Your motives and justifications may be better, cleaner, but your methods are not. But while fighting monsters you risk becoming one. Nietzsche warned about that, too.

And yet…

And yet.

There is a line in the psychological sand that any person fears to cross, yet which pulls us toward it.

Loss.

Grief.

Call it what you want.

On this side of the line, you feel the full horror of a love lost. A friend, a brother in arms, a son or daughter. A lover. Someone who means the world to you. You will burn down heaven to protect them. You believe — truly believe — that you would march into hell to keep them safe. No matter what happens to you.

You take those risks because you believe that after all of the gun-smoke clears, and if you’re still alive, then you and the person you love will have a life together afterward. Both of you the same as you were before. You believe that even while the world and the war try to make you a monster.

But when the person you love is taken and the war goes on.

Damn.

That’s where the real monsters are made. When you have nothing left to love and the enemy still stands before you, grinning at your pain, feeding on your loss. In those moments, the grief can kill you. It can drive you to a final act of passion in which you throw everything away. You attack without skill or art, merely with fury. And you die without balancing any cosmic scales, without inflicting punishment.

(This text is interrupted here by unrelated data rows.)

(* ===== verification/ClientTheorems.v ===== *)
(** What bluechictl does and prints: jobs, tables, status lines, and exit statuses. *)
From S2P Require Import Prelude CString StringUtil ParseUtil TimeUtil Protocol BusUtils Socket.
From S2P Require Import BusProps Log World Command Client ClientStatus ClientMonitor.
Local Open Scope list_scope.

(** ** Tables *)

Lemma strlen_repeat c n : strlen (string_of_list_ascii (repeat c n)) = n.
Proof. induction n as [|n IH]; cbn; [done|]. f_equal. exact IH. Qed.
Lemma strlen_pad width s : (strlen s <= width)%nat -> strlen (pad_right width s) = width.
Proof. intros H. unfold pad_right, spaces. rewrite strlen_app, strlen_repeat. lia. Qed.

Lemma column_width_fold cells : forall m, (0 <= m) ->
  m <= fold_left (fun m c => umaxl m (Z.of_nat (strlen c))) cells m /\
  forall c, c ∈ cells -> Z.of_nat (strlen c) <= fold_left (fun m c => umaxl m (Z.of_nat (strlen c))) cells m.
Proof.
  induction cells as [|c cells IH]; intros m Hm; cbn [fold_left].
  - split; [lia|]. by intros c ?%elem_of_nil.
  - rewrite umaxl_max. destruct (IH (Z.max m (Z.of_nat (strlen c)))) as [H1 H2]; [lia|].
    split; [lia|]. intros c' [->|Hc']%elem_of_cons; [lia|by apply H2].
Qed.
Lemma column_width_title title cells : (strlen title <= column_width title cells)%nat.
Proof.
  unfold column_width. pose proof (proj1 (column_width_fold cells (Z.of_nat (strlen title)) ltac:(lia))). lia.
Qed.
Lemma column_width_cell title cells c : c ∈ cells -> (strlen c <= column_width title cells)%nat.
Proof.
  intros Hc. unfold column_width.
  pose proof (proj2 (column_width_fold cells (Z.of_nat (strlen title)) ltac:(lia)) c Hc). lia.
Qed.

(** A line fits when every cell is at most as wide as its column. *)
Definition row_fits (columns : list (nat * string)) : Prop := Forall (fun x => (strlen (snd x) <= fst x)%nat) columns.
Fixpoint row_width (widths : list nat) : nat :=
  match widths with
  | [] => 0
  | [w] => w
  | w :: widths => w + 3 + row_width widths
  end.
Lemma strlen_row columns : row_fits columns ->
  strlen (fmt_row columns) = S (row_width (map fst columns)).
Proof.
  induction 1 as [|[w s] columns Hw Hc IH]; [done|]. cbn [fst snd] in Hw. cbn [fmt_row map fst row_width].
  destruct columns as [|x columns]; cbn [map].
  - rewrite strlen_app, strlen_pad by done. change (strlen nl) with 1%nat. cbn [row_width]. lia.
  - rewrite !strlen_app, strlen_pad by done. change (strlen col_sep) with 3%nat.
    cbn [map] in IH. rewrite IH. cbn [row_width]. lia.
Qed.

Maybe you spend the rest of eternity in your own private hell, feeling your loss and realising your defeat.

Or…

Or you don’t give into the passion of hate.

Instead you let that hate grow cold, and in the secret dark places of your soul you crouch over that unsavory meal and feed on it. You become a monster dining on the manna of the pit. On cold, cold hate. Knowing that with each bite you are less of the person who once loved. You are less of the person who, had you and your love survived, would have reclaimed joy and innocence and optimism.

That version of you wouldn’t know this dark and rapacious thing.

But it is the monster that survives.

It’s the monster that can survive.

I loved twice in my life. Really loved.

The first time was Helen. My first love, when I was fourteen and the world was filled with light and magic. Four older teenage boys trapped us in a deserted field and taught us about darkness and their own brand of sorcery. They beat me nearly to death, and while I lay there, bleeding and almost dead, I saw what they did to Helen.

Her heart continued to beat after that, after hospitals and surgeries and counseling. But she was dead. Years later when I found her at her place, the empty bottle of drain cleaner lying where it had fallen from her hand, I felt the darkness begin to take root in the soil of my soul. Flowers of hate have blossomed since.